LISTED ENTRIES: Begin

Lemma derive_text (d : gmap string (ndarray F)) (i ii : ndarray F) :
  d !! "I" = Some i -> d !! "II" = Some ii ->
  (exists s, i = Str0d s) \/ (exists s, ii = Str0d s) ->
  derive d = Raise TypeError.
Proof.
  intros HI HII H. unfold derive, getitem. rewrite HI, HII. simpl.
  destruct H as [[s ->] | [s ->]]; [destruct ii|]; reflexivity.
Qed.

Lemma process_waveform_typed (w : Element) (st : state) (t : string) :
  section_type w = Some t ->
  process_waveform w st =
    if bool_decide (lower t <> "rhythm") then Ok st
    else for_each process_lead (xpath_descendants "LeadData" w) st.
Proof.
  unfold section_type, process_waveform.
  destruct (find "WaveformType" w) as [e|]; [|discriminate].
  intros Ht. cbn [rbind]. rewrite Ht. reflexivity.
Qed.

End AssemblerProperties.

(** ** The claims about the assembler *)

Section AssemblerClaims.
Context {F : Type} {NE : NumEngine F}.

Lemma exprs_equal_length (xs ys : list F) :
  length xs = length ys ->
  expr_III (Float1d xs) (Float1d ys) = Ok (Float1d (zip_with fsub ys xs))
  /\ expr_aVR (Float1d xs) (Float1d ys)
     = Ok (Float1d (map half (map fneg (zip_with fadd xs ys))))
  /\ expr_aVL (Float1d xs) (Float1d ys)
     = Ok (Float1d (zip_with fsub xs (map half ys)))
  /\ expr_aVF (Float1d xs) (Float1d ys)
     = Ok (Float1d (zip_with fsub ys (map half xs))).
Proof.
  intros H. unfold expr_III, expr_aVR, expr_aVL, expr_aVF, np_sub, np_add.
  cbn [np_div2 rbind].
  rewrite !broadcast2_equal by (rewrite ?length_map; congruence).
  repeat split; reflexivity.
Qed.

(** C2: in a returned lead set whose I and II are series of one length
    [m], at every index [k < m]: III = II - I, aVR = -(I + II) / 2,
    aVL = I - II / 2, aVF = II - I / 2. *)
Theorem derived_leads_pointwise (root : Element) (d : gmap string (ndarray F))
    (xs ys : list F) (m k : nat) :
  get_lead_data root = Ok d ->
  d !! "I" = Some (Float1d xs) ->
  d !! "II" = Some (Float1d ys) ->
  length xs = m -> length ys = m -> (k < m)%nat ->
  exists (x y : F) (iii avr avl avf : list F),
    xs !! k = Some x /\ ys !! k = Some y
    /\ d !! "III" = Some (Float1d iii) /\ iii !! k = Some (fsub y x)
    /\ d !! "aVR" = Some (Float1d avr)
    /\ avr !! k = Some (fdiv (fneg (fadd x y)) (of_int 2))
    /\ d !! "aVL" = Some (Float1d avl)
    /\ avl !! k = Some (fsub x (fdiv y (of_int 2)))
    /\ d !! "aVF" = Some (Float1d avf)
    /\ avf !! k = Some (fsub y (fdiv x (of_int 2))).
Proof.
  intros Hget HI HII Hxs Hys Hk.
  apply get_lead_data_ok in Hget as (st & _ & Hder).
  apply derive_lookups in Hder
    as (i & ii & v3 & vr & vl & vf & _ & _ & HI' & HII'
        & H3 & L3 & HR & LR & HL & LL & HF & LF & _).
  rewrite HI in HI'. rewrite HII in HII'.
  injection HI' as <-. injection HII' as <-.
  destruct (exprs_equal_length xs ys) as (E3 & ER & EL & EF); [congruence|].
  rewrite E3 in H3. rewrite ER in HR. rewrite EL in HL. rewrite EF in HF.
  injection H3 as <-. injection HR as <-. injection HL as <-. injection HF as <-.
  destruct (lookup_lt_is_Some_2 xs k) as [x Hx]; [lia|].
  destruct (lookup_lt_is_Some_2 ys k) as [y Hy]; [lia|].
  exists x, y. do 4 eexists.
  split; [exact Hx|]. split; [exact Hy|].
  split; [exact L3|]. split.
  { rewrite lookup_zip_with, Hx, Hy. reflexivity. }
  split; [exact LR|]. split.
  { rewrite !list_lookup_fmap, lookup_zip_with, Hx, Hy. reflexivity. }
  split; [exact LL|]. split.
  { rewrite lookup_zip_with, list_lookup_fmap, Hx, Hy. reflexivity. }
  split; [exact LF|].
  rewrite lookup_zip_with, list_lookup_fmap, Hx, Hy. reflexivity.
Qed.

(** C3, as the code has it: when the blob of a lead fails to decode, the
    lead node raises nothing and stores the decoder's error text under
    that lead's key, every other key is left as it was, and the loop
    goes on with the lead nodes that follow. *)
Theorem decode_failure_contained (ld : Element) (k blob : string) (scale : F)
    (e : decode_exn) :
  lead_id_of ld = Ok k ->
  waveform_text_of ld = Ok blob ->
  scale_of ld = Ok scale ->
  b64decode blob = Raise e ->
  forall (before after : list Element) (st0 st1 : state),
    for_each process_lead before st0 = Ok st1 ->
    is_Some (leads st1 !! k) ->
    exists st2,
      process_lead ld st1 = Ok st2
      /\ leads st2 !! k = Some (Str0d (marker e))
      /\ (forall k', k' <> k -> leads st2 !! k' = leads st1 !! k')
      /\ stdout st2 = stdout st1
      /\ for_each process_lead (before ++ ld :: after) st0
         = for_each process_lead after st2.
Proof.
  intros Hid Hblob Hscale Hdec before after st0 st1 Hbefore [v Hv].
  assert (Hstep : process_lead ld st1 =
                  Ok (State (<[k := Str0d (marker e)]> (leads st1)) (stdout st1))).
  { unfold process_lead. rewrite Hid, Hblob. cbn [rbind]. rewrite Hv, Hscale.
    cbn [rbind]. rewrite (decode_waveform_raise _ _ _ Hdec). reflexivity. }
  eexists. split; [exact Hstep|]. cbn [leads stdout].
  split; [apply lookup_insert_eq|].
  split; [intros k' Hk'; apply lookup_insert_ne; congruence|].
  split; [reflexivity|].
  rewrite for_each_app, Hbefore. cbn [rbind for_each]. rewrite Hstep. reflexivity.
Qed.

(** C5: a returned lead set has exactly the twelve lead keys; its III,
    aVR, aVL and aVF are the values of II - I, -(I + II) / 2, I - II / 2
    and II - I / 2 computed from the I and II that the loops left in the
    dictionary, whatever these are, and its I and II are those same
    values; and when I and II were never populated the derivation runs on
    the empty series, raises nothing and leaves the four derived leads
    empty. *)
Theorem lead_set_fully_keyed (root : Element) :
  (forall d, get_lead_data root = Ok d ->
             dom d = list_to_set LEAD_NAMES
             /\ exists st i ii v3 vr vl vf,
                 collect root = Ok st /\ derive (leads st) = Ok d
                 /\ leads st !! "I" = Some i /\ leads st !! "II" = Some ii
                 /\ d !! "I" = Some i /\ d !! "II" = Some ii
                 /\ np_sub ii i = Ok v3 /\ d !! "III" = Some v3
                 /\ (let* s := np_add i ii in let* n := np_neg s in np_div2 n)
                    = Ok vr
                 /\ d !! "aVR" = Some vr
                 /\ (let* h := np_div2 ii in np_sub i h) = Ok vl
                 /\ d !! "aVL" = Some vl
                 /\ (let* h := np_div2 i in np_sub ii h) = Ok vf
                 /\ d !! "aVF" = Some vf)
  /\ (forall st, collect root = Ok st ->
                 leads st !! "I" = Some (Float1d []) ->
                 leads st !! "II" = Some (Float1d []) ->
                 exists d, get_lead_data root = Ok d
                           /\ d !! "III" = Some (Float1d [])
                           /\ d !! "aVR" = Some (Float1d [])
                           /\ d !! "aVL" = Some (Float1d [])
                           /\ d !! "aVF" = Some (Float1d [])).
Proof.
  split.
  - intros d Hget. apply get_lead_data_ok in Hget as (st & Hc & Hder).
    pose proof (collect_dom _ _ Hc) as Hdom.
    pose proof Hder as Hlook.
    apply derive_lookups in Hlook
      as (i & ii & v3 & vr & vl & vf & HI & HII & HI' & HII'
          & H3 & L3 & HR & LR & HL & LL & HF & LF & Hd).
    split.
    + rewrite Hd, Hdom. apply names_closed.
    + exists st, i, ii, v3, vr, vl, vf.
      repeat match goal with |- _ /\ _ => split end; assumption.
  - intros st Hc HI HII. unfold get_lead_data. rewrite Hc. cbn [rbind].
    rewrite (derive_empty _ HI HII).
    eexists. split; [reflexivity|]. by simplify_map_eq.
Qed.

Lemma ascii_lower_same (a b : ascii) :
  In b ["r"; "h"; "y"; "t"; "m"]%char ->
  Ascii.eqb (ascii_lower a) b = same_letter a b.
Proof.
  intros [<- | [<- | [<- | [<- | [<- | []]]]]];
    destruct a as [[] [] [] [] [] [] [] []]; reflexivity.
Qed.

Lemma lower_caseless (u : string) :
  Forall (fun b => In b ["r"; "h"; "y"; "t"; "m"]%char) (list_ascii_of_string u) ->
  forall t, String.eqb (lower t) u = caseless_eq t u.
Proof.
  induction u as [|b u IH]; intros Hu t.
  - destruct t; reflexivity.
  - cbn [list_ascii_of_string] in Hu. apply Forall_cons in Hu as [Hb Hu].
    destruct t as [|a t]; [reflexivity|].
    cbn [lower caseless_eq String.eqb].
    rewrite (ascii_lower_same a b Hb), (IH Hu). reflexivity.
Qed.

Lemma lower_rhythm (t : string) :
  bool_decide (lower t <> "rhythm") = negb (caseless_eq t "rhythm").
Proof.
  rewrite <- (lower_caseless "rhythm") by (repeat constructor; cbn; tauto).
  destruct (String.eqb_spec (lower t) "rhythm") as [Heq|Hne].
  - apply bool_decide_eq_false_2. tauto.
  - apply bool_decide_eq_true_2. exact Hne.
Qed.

LISTED ENTRIES: End

[TASK TO CARRY OUT] When you answer, output each line of the data exactly as given, from its first line up to and including the one with "Lemma exprs_equal_length (xs".

[EXERCISE OUTPUT]
Lemma derive_text (d : gmap string (ndarray F)) (i ii : ndarray F) :
  d !! "I" = Some i -> d !! "II" = Some ii ->
  (exists s, i = Str0d s) \/ (exists s, ii = Str0d s) ->
  derive d = Raise TypeError.
Proof.
  intros HI HII H. unfold derive, getitem. rewrite HI, HII. simpl.
  destruct H as [[s ->] | [s ->]]; [destruct ii|]; reflexivity.
Qed.

Lemma process_waveform_typed (w : Element) (st : state) (t : string) :
  section_type w = Some t ->
  process_waveform w st =
    if bool_decide (lower t <> "rhythm") then Ok st
    else for_each process_lead (xpath_descendants "LeadData" w) st.
Proof.
  unfold section_type, process_waveform.
  destruct (find "WaveformType" w) as [e|]; [|discriminate].
  intros Ht. cbn [rbind]. rewrite Ht. reflexivity.
Qed.

End AssemblerProperties.

(** ** The claims about the assembler *)

Section AssemblerClaims.
Context {F : Type} {NE : NumEngine F}.

Lemma exprs_equal_length (xs ys : list F) :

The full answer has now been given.